Mid-Year Economic and Fiscal Outlook (MYEFO) 2017-2018
Treasurer Scott Morrison and Minister for Finance Mathias Cormann released the national Mid-Year Economic and Fiscal Outlook (MYEFO) today, declaring the Turnbull Government is “bringing the budget under control” and remains on track to achieve a surplus in 2020-21.
MYEFO shows the size of the 2017-18 underlying cash deficit will be $23.6 billion, an improvement of $5.8 billion since the Treasurer delivered the Budget in May, off the back of stronger than anticipated company tax collections. The predicted surplus for 2020-21 will be $10.2 billion, an improvement of $2.7 billion compared to the Budget estimate. The net operating balance is also expected to improve from a deficit of $18.2 billion in 2017-18 to a surplus of $6.8 billion in 2019-20, increasing to a surplus of $20.9 billion in 2020-21.

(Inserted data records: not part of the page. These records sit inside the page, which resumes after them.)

(** * alure: context, buffer registry, decoder selection and source pool

    A shallow embedding of [src/context.cpp] (class [ALContext] and the
    free functions around it) and of the [ALBuffer] constructor of
    [src/buffer.h], followed by the properties of the design document
    that can be stated over it.

    Conventions.
    - [ALuint], [ALenum], [uint64_t] and [size_t] values are integers in
      [Z]; where the C++ arithmetic can wrap, the reduction modulo the
      word size is written out.
    - A [std::vector] is a list; an iterator into it is its index.
    - A C++ exception is the [Throws] outcome; every [throw] in the file
      throws [std::runtime_error], so an exception is identified by its
      message ([Error]).
    - Calls that leave the process (OpenAL, the message handler, the
      worker thread) are recorded in a trace of [Event]s, in program
      order.
    - Loops whose exit depends on another thread or on user code take a
      [fuel] bound; [OutOfFuel] means the loop is still running. *)

From Equations Require Import Equations.
From Stdlib Require Import List Arith ZArith Lia String Ascii Bool Sorted.
From Stdlib Require OrderedTypeEx.
Import ListNotations.

Set Implicit Arguments.

(** ** Machine integers *)

Definition wrap32 (z : Z) : Z := (z mod 2 ^ 32)%Z.
Definition wrap64 (z : Z) : Z := (z mod 2 ^ 64)%Z.

(** [(ALint)x]: conversion of an unsigned 64-bit value to a signed 32-bit
    one (two's complement truncation). *)
Definition to_ALint (z : Z) : Z :=
  let u := wrap32 z in if (u <? 2 ^ 31)%Z then u else (u - 2 ^ 32)%Z.

(** ** Outcomes of a call *)

Inductive Error : Type :=
| FailedToRewind (name : string)      (* "Failed to rewind <name> for the next decoder factory" *)
| NoDecoderFor (name : string)        (* "No decoder for <name>" *)
| AlreadyRegistered (name : string)   (* "Decoder factory <name> already registered" *)
| FailedToOpen (name : string)        (* "Failed to open <name>" *)
| NoSamples                           (* "No samples for buffer" *)
| FormatNotSupported                  (* "Format not supported (...)" *)
| FailedToBufferData                  (* "Failed to buffer data" *)
| NoAvailableSources                  (* "No available sources" *)
| ContextInUse                        (* "Context is in use" *)
| ContextHasBuffers                   (* "Trying to destroy a context with buffers" *)
| ContextNotCurrent.                  (* CheckContext: "Called context is not current" *)

Inductive Outcome (A : Type) : Type :=
| Returns (a : A)
| Throws (e : Error)
| OutOfFuel.
Arguments Returns {A} a.
Arguments Throws {A} e.
Arguments OutOfFuel {A}.

(** The error kinds of the design document (section 7).

    Modelled from the spec: the code has one exception type only; the
    kind of a message is the one the design document gives it, and [None]
    where the document names no kind for it. *)
Inductive ErrorKind : Type :=
| InvalidOperation | ResourceExhausted | UnsupportedFormat | EmptyResource
| ResourceNotFound | IOError.

Definition error_kind (e : Error) : option ErrorKind :=
  match e with
  | FailedToRewind _ => Some IOError
  | NoDecoderFor _ => None
  | AlreadyRegistered _ => Some InvalidOperation
  | FailedToOpen _ => Some ResourceNotFound
  | NoSamples => Some EmptyResource
  | FormatNotSupported => Some UnsupportedFormat
  | FailedToBufferData => None
  | NoAvailableSources => Some ResourceExhausted
  | ContextInUse => Some InvalidOperation
  | ContextHasBuffers => Some InvalidOperation
  | ContextNotCurrent => Some InvalidOperation
  end.

(** ** [std::lower_bound] and [std::vector] positions *)

(** [count / 2] *)
Definition half (count : nat) : nat := Nat.div2 count.
Arguments half : simpl never.

Section Vectors.
Context {A : Type}.

(** The loop of [std::lower_bound(first, last, value, comp)] on a random
    access range: [comp x] stands for [comp(x, value)], [first] is the
    index of the left end and [count] the number of elements still to
    search. The range is halved at every turn; [count -= step + 1]
    reads [c - step] for [count = c + 1]. *)
Equations? lower_bound_loop (comp : A -> bool) (l : list A) (first count : nat) : nat
  by wf count lt :=
  lower_bound_loop comp l first 0 := first;
  lower_bound_loop comp l first (S c) with nth_error l (first + half (S c)) => {
    | Some x with comp x => {
        | true := lower_bound_loop comp l (S (first + half (S c)))
                                   (c - half (S c));
        | false := lower_bound_loop comp l first (half (S c)) };
    | None := first }.
Proof.
  - lia.
  - apply Nat.lt_div2. lia.
Qed.

Definition lower_bound (comp : A -> bool) (l : list A) : nat :=
  lower_bound_loop comp l 0 (List.length l).

(** Length of the longest prefix on which [comp] holds: the partition
    point that [std::lower_bound] is specified to return. *)
Fixpoint partition_point (comp : A -> bool) (l : list A) : nat :=
  match l with
  | [] => 0
  | x :: l' => if comp x then S (partition_point comp l') else 0
  end.

(** [v.insert(v.begin() + i, x)] and [v.erase(v.begin() + i)]. *)
Definition vec_insert (i : nat) (x : A) (l : list A) : list A :=
  firstn i l ++ x :: skipn i l.

Definition vec_erase (i : nat) (l : list A) : list A :=
  firstn i l ++ skipn (S i) l.
End Vectors.

(** ** Streams, decoders and decoder factories *)

(** What the code uses of a [std::istream]: the read position, whether the
    stream is in a good state, and whether [seekg] can succeed on it. *)
Record istream : Type := {
  is_data : string;
  is_pos : Z;
  is_good : bool;
  is_seekable : bool
}.

(** [file->clear()] *)
Definition istream_clear (f : istream) : istream :=
  {| is_data := is_data f; is_pos := is_pos f; is_good := true;
     is_seekable := is_seekable f |}.

(** [file->seekg(0)]: a stream that is not good, or that cannot seek, ends
    with its fail bit set and keeps its position. *)
Definition istream_seekg0 (f : istream) : istream :=
  if is_good f && is_seekable f
  then {| is_data := is_data f; is_pos := 0%Z; is_good := true;
          is_seekable := is_seekable f |}
  else {| is_data := is_data f; is_pos := is_pos f; is_good := false;
          is_seekable := is_seekable f |}.

(** [ChannelConfig], [SampleType] and [ALenum] are enumerations declared
    outside this file; they are kept as their integer values. *)
Definition ChannelConfig : Type := Z.
Definition SampleType : Type := Z.
Definition ALenum : Type := Z.
Definition ALuint : Type := Z.
Definition AL_NONE : ALenum := 0%Z.

(** The [Decoder] interface as [getBuffer] and [getBufferAsync] use it.
    [dec_getLength] is the result of [getLength()], a [uint64_t] like the
    loop points; [dec_read n] is the number of frames the first
    [read(dst, n)] call delivers. *)
Record Decoder : Type := {
  dec_frequency : ALuint;
  dec_channels : ChannelConfig;
  dec_sampleType : SampleType;
  dec_getLength : Z;
  dec_read : ALuint -> ALuint;
  dec_loopPoints : Z * Z
}.

(** [ALuint frames = decoder->getLength()]: the 64-bit length converted
    to the 32-bit [ALuint], which keeps its low 32 bits. *)
Definition dec_length (decoder : Decoder) : ALuint :=
  wrap32 (dec_getLength decoder).

(** [DecoderFactory::createDecoder(UniquePtr<std::istream> &file)]: the
    factory may consume the stream, move it away (leaving [file] null) and
    return a decoder or null. *)
Definition DecoderFactory : Type := istream -> option Decoder * option istream.

(** [FileIOFactory::openFile(name)]: a stream, or null. *)
Definition FileIOFactory : Type := string -> option istream.

(** What is compiled in or defined outside [context.cpp]:
    - [hasher]: [std::hash<String>], whose values the standard leaves to
      the implementation;
    - [GetFormat] and [FramesToBytes]: declared in [buffer.h], defined in
      [buffer.cpp];
    - the [HAVE_*] configuration macros and the built-in decoder factories
      of [decoders/*.hpp];
    - [addr]: the address of the [i]-th element of the
      [std::deque<ALSource>] that holds every source of a context. *)
Class Platform : Type := {
  hasher : string -> Z;
  GetFormat : ChannelConfig -> SampleType -> ALenum;
  FramesToBytes : ALuint -> ChannelConfig -> SampleType -> ALuint;
  HAVE_VORBISFILE : bool;
  HAVE_LIBFLAC : bool;
  HAVE_OPUSFILE : bool;
  HAVE_LIBSNDFILE : bool;
  HAVE_MPG123 : bool;
  WaveDecoderFactory : DecoderFactory;
  VorbisFileDecoderFactory : DecoderFactory;
  FlacDecoderFactory : DecoderFactory;
  OpusFileDecoderFactory : DecoderFactory;
  SndFileDecoderFactory : DecoderFactory;
  Mpg123DecoderFactory : DecoderFactory;
  addr : nat -> Z
}.

(** ** Objects of a context *)

Inductive BufferLoadStatus : Type := BufferLoad_Pending | BufferLoad_Ready.

Record ALBuffer : Type := {
  mId : ALuint;
  mFrequency : ALuint;
  mChannelConfig : ChannelConfig;
  mSampleType : SampleType;
  mLoadStatus : BufferLoadStatus;
  mIsLoaded : bool;
  mName : string
}.

(** The constructor of [buffer.h], with the name that [context.cpp] passes
    as a seventh argument. *)
Definition ALBuffer_new (id freq : ALuint) (config : ChannelConfig)
    (type : SampleType) (preloaded : bool) (name : string) : ALBuffer :=
  {| mId := id; mFrequency := freq; mChannelConfig := config;
     mSampleType := type;
     mLoadStatus := if preloaded then BufferLoad_Ready else BufferLoad_Pending;
     mIsLoaded := preloaded; mName := name |}.

Definition getName (b : ALBuffer) : string := mName b.


(** Modelled from the spec: [ALBuffer::getLoadStatus] is declared in
    [buffer.h] and defined in [buffer.cpp], which is not part of the
    sources. The load status goes from [Pending] to [Ready] and never
    back; [loaded] is the value of the [volatile bool mIsLoaded] member at
    the time of the call, which the worker thread sets when the load is
    done. The call returns the status and leaves it in the buffer. *)
Definition getLoadStatus (b : ALBuffer) (loaded : bool) : BufferLoadStatus * ALBuffer :=
  match mLoadStatus b with
  | BufferLoad_Ready => (BufferLoad_Ready, b)
  | BufferLoad_Pending =>
      if loaded
      then (BufferLoad_Ready,
            {| mId := mId b; mFrequency := mFrequency b;
               mChannelConfig := mChannelConfig b; mSampleType := mSampleType b;
               mLoadStatus := BufferLoad_Ready; mIsLoaded := true;
               mName := mName b |})
      else (BufferLoad_Pending, b)
  end.

(** [ALSource] as [getSourceId] reads it: [getId()] and [getPriority()]. *)
Record ALSource : Type := {
  src_id : ALuint;
  src_priority : ALuint
}.

(** A source constructed by [mAllSources.emplace_back(this)] holds no
    voice. *)
Definition ALSource_new : ALSource := {| src_id := 0%Z; src_priority := 0%Z |}.

(** [MessageHandler]: [resourceNotFound] is the one callback whose result
    the code uses; the calls of the others are recorded as events. *)
Record MessageHandler : Type := {
  resourceNotFound : string -> string
}.

(** The record that [getBufferAsync] constructs in the ring buffer. *)
Record PendingBuffer : Type := {
  pb_name : string;
  pb_buffer : ALuint;
  pb_decoder : Decoder;
  pb_format : ALenum;
  pb_frames : ALuint
}.
(** * ShareSafely upload gateway (01-ShareSafely-File-Share/code/server.js)

    A shallow embedding of the Express request handlers of [server.js] and
    of the helper functions they call, followed by the properties of the
    upload-and-delegate-access workflow.

    Conventions.
    - A JavaScript string is the list of its UTF-16 code units.
    - A JavaScript number that the program only ever uses as an integer is
      an element of [Z], or [NaN].
    - The asynchronous functions run to completion one after the other
      ([await]), so they are written in a state-and-exception monad whose
      state is the log of the calls made to the storage service and the
      number of clock readings taken so far. *)

From Stdlib Require Import ZArith NArith List Bool Lia String Ascii Decimal.
From Stdlib Require Import DecimalPos.
Import ListNotations.

Open Scope Z_scope.

(** ** JavaScript strings *)

Module JS.

Definition jsstring := list N.

(** The code units of an ASCII literal of the source text. *)
Definition lit (s : string) : jsstring :=
  List.map N_of_ascii (list_ascii_of_string s).

Definition jsstring_eqb (a b : jsstring) : bool :=
  if list_eq_dec N.eq_dec a b then true else false.

Definition in_range (lo hi c : N) : bool := ((lo <=? c) && (c <=? hi))%N.

Definition is_digit (c : N) : bool := in_range 48 57 c.
Definition is_upper (c : N) : bool := in_range 65 90 c.
Definition is_lower (c : N) : bool := in_range 97 122 c.

Definition CHAR_UNDERSCORE : N := 95.
Definition CHAR_HYPHEN : N := 45.
Definition CHAR_DOT : N := 46.
Definition CHAR_FORWARD_SLASH : N := 47.

(** [s.replace(/[^...]/g, r)] for a negated character class and a
    one-unit replacement: without the [u] flag the regular expression
    engine walks the string one code unit at a time, and the [g] flag
    replaces every match. [keep] is the class that is negated. *)
Definition replace_outside (keep : N -> bool) (r : N) (s : jsstring) : jsstring :=
  List.map (fun c => if keep c then c else r) s.
(** [ItemStatus(v)]: lookup of a member by value, [ValueError] when no
    member has that value. *)
Definition ItemStatus_of_value (v : string) : result ItemStatus :=
  match find (fun s => String.eqb (ItemStatus_value s) v) ItemStatus_members with
  | Some s => inr s
  | None => inl (ValueError v)
  end.

(** ** The persisted document

    What [json.dump] writes and [json.load] reads back: a document that
    is a JSON object whose [items] are JSON objects.  A JSON object is
    a record of optional fields ([None]: the key is absent); a field that
    is present has the JSON type [save_to_file] writes for it.  A [type]
    or [status] that is not a string behaves as an unknown string does,
    and is represented by one.  The ISO text of a due date is represented
    by the datetime it denotes. *)

Record ItemData : Type := mkItemData {
  d_type : option string;
  d_item_id : option Z;
  d_title : option string;
  d_category : option string;
  d_status : option string;
  d_checkout_count : option Z;
  d_current_patron : option (option Z);     (* [Some None]: null *)
  d_due_date : option (option datetime);    (* [Some None]: null *)
  d_reservation_count : option Z;
  d_author : option string;
  d_isbn : option string;
  d_edition : option Z;
  d_director : option string;
  d_runtime : option Z;
  d_artist : option string;
  d_tracks : option Z
}.

Record PatronData : Type := mkPatronData {
  d_patron_id : Z;
  d_name : string;
  d_email : string;
  d_membership_level : string;
  d_fines : float
}.

Record NextIds : Type := mkNextIds {
  d_item : option Z;
  d_patron : option Z;
  d_staff : option Z
}.

Record FileData : Type := mkFileData {
  d_items : option (list ItemData);
  d_patrons : option (list PatronData);
  d_next_ids : option NextIds
}.

(** The content of a file: text that is not JSON, or a document. *)
Inductive FileContent : Type :=
| NotJson
| Json (data : FileData).

(** ** The environment and the effect monad *)

(** What a [print] call writes, one event per call, carrying the values
    interpolated into the message. *)
Inductive output : Type :=
| ItemNowAvailable (item_id next_patron : Z)
| DataSaved (filename : string)
| DataLoaded (filename : string)
| FileNotFoundMsg (filename : string)
| ErrorLoading (e : exn).

Record Env : Type := mkEnv {
  clock : nat -> datetime;   (* the reading of the n-th [datetime.now()] *)
  ticks : nat;               (* how many readings were taken so far *)
  stdout : list output;      (* what was printed so far *)
  next_oid : positive;       (* identity of the next object created *)
  files : list (string * FileContent)   (* the files, by name *)
}.

Definition M (A : Type) : Type := Env -> A * Env.

Definition ret {A} (a : A) : M A := fun e => (a, e).

Definition bind {A B} (m : M A) (k : A -> M B) : M B :=
  fun e => let (a, e') := m e in k a e'.

Declare Scope lib_scope.
Delimit Scope lib_scope with lib.
Notation "x <- m ;; k" := (bind m (fun x => k))
  (at level 61, m at next level, right associativity) : lib_scope.
Notation "m ;; k" := (bind m (fun _ => k))
  (at level 61, right associativity) : lib_scope.
Open Scope lib_scope.

(** The time the next [datetime.now()] returns. *)
Definition now (e : Env) : datetime := clock e (ticks e).

Definition tick (e : Env) : Env :=
  mkEnv (clock e) (S (ticks e)) (stdout e) (next_oid e) (files e).

(** [datetime.datetime.now()] *)
Definition datetime_now : M datetime := fun e => (now e, tick e).

(** [print(...)] *)
Definition print (o : output) : M unit :=
  fun e => (tt, mkEnv (clock e) (ticks e) (stdout e ++ [o]) (next_oid e)
                      (files e)).

(** Object creation: a fresh identity. *)
Definition new_object : M positive :=
  fun e => (next_oid e,
            mkEnv (clock e) (ticks e) (stdout e) (Pos.succ (next_oid e))
                  (files e)).

(** Lookup of the first binding of a string key. *)
Fixpoint assoc {A} (k : string) (l : list (string * A)) : option A :=
  match l with
  | [] => None
  | (k', a) :: r => if String.eqb k k' then Some a else assoc k r
  end.

(** [open(filename, 'r')] and [json.load]: [None] when there is no such
    file. *)
Definition read_file (filename : string) : M (option FileContent) :=
  fun e => (assoc filename (files e), e).

(** [open(filename, 'w')] and [json.dump]: the file is replaced. *)
Definition write_file (filename : string) (data : FileData) : M unit :=
  fun e => (tt, mkEnv (clock e) (ticks e) (stdout e) (next_oid e)
                      ((filename, Json data) :: files e)).

(** ** Item classes *)

Inductive ItemClass : Set := Book | DVD | CD.

Definition ItemClass_eqb (a b : ItemClass) : bool :=
  match a, b with
  | Book, Book | DVD, DVD | CD, CD => true
  | _, _ => false
  end.

(** [type(item).__name__] *)
Definition class_name (c : ItemClass) : string :=
  match c with Book => "Book" | DVD => "DVD" | CD => "CD" end.

(** The concrete classes of the method resolution order of a class
    ([class CD(Book)]; the abstract root [LibraryItem] is left out). *)
Definition mro (c : ItemClass) : list ItemClass :=
  match c with
  | Book => [Book]
  | DVD => [DVD]
  | CD => [CD; Book]
  end.

Definition isinstance (c target : ItemClass) : bool :=
  existsb (ItemClass_eqb target) (mro c).

(** Conversion of the [int] operand of a float product, rounded to the
    nearest float as Python does.  It follows Python for [|n| < 2^63]
    and is exact for [|n| <= 2^53]; the day count of a timedelta is
    below [10^9]. *)
Definition float_of_int (n : Z) : float :=
  if n <? 0 then PrimFloat.opp (PrimFloat.of_uint63 (Uint63.of_Z (- n)))
  else PrimFloat.of_uint63 (Uint63.of_Z n).

(** ** Library items *)

(** An entry of [checkout_history]. *)
Record CheckoutRecord : Type := mkCheckoutRecord {
  cr_patron_id : Z;
  cr_checkout_date : datetime;
  cr_due_date : datetime
}.

(** The state of a [LibraryItem] object.  [cls] is the class the object
    was created from; the attributes of [LibraryItem.__init__] come
    first, then those the subclasses add ([None] where the class does
    not set the attribute).  The attributes that no method reads are not
    part of the state: [page_count], [publisher], [publication_year],
    [format], [rating], [release_year], [duration]. *)
Record LibraryItem : Type := mkItem {
  oid : positive;
  cls : ItemClass;
  item_id : Z;
  title : string;
  category : string;
  status : ItemStatus;
  checkout_count : Z;
  checkout_history : list CheckoutRecord;
  current_patron : option Z;
  due_date : option datetime;
  reservation_queue : list Z;
  added_date : datetime;
  author : option string;
  isbn : option string;
  edition : option Z;
  director : option string;
  runtime : option Z;
  artist : option string;
  tracks : option Z
}.

(** Attribute assignments [self.x = v]. *)
Definition set_status (v : ItemStatus) (i : LibraryItem) : LibraryItem :=
  mkItem (oid i) (cls i) (item_id i) (title i) (category i) v
         (checkout_count i) (checkout_history i) (current_patron i)
         (due_date i) (reservation_queue i) (added_date i) (author i)
         (isbn i) (edition i) (director i) (runtime i) (artist i) (tracks i).

Definition set_checkout_count (v : Z) (i : LibraryItem) : LibraryItem :=
  mkItem (oid i) (cls i) (item_id i) (title i) (category i) (status i)
         v (checkout_history i) (current_patron i)
         (due_date i) (reservation_queue i) (added_date i) (author i)
         (isbn i) (edition i) (director i) (runtime i) (artist i) (tracks i).

Definition set_checkout_history (v : list CheckoutRecord) (i : LibraryItem)
  : LibraryItem :=
  mkItem (oid i) (cls i) (item_id i) (title i) (category i) (status i)
         (checkout_count i) v (current_patron i)
         (due_date i) (reservation_queue i) (added_date i) (author i)
         (isbn i) (edition i) (director i) (runtime i) (artist i) (tracks i).

Definition set_current_patron (v : option Z) (i : LibraryItem) : LibraryItem :=
  mkItem (oid i) (cls i) (item_id i) (title i) (category i) (status i)
         (checkout_count i) (checkout_history i) v
         (due_date i) (reservation_queue i) (added_date i) (author i)
         (isbn i) (edition i) (director i) (runtime i) (artist i) (tracks i).

Definition set_due_date (v : option datetime) (i : LibraryItem) : LibraryItem :=
  mkItem (oid i) (cls i) (item_id i) (title i) (category i) (status i)
         (checkout_count i) (checkout_history i) (current_patron i)
         v (reservation_queue i) (added_date i) (author i)
         (isbn i) (edition i) (director i) (runtime i) (artist i) (tracks i).

Definition set_reservation_queue (v : list Z) (i : LibraryItem) : LibraryItem :=
  mkItem (oid i) (cls i) (item_id i) (title i) (category i) (status i)
         (checkout_count i) (checkout_history i) (current_patron i)
         (due_date i) v (added_date i) (author i)
         (isbn i) (edition i) (director i) (runtime i) (artist i) (tracks i).

(** [LibraryItem.__init__], for an object of class [c]. *)
Definition LibraryItem_init (c : ItemClass) (item_id' : Z)
    (title' category' : string) : M LibraryItem :=
  o <- new_object ;;
  added <- datetime_now ;;
  ret (mkItem o c item_id' title' category' AVAILABLE 0 [] None None [] added
              None None None None None None None).

(** [Book.__init__]; the clock is read once more for
    [publication_year]. *)
Definition Book_init (c : ItemClass) (item_id' : Z)
    (title' author' isbn' category' : string) (edition' : Z) : M LibraryItem :=
  i <- LibraryItem_init c item_id' title' category' ;;
  _ <- datetime_now ;;
  ret (mkItem (oid i) (cls i) (item_id i) (title i)
              (category i) (status i) (checkout_count i)
              (checkout_history i) (current_patron i) (due_date i)
              (reservation_queue i) (added_date i)
              (Some author') (Some isbn') (Some edition')
              (director i) (runtime i) (artist i) (tracks i)).

(** [Book(item_id, title, author, isbn, category, edition)] *)
Definition new_Book (item_id' : Z) (title' author' isbn' category' : string)
    (edition' : Z) : M LibraryItem :=
  Book_init Book item_id' title' author' isbn' category' edition'.

(** [DVD(item_id, title, director, category, runtime)]; the clock is read
    once more for [release_year]. *)
Definition new_DVD (item_id' : Z) (title' director' category' : string)
    (runtime' : Z) : M LibraryItem :=
  i <- LibraryItem_init DVD item_id' title' category' ;;
  _ <- datetime_now ;;
  ret (mkItem (oid i) (cls i) (item_id i) (title i)
              (category i) (status i) (checkout_count i)
              (checkout_history i) (current_patron i) (due_date i)
              (reservation_queue i) (added_date i)
              (author i) (isbn i) (edition i)
              (Some director') (Some runtime') (artist i) (tracks i)).

(** [CD(item_id, title, artist, category, tracks)]: runs [Book.__init__]
    with the artist as author and an empty ISBN. *)
Definition new_CD (item_id' : Z) (title' artist' category' : string)
    (tracks' : Z) : M LibraryItem :=
  i <- Book_init CD item_id' title' artist' "" category' 1 ;;
  ret (mkItem (oid i) (cls i) (item_id i) (title i)
              (category i) (status i) (checkout_count i)
              (checkout_history i) (current_patron i) (due_date i)
              (reservation_queue i) (added_date i)
              (author i) (isbn i) (edition i)
              (director i) (runtime i) (Some artist') (Some tracks')).

(** [get_checkout_period], dispatched on the class of the object. *)
Definition get_checkout_period (self : LibraryItem) : Z :=
  match cls self with
  | Book => 21
  | DVD => 7
  | CD => 14
  end.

Net debt is forecast to stabilise at lower levels compared to the Budget, peaking at 19.2 per cent of GDP in 2018-19, before falling to 17.2 per cent of GDP in 2020-21, representing a decrease of $10.9 billion on previous estimates. Australia’s gross debt is projected to be $23 billion lower at the end of the forward estimates than was previously forecast.
The Treasurer noted the Government should now not have to borrow for recurrent spending from 2017-18, for the first time since the Global Financial Crisis, stating “These are the welcome dividends of prudent fiscal management and a growing economy”.
The update reveals real economic growth of 2.5 per cent this financial year, slightly below the Budget forecast of 2.75 per cent, increasing to 3 per cent across the forward estimates, as the drag from mining investment diminishes. MYEFO indicates growth will be driven by non-mining business investment, household consumption, public final demand and exports. Unemployment is predicted to fall from 5.5 per cent in 2017-18, to 5.25 per cent in 2018-19, and remain steady through to 2020-21.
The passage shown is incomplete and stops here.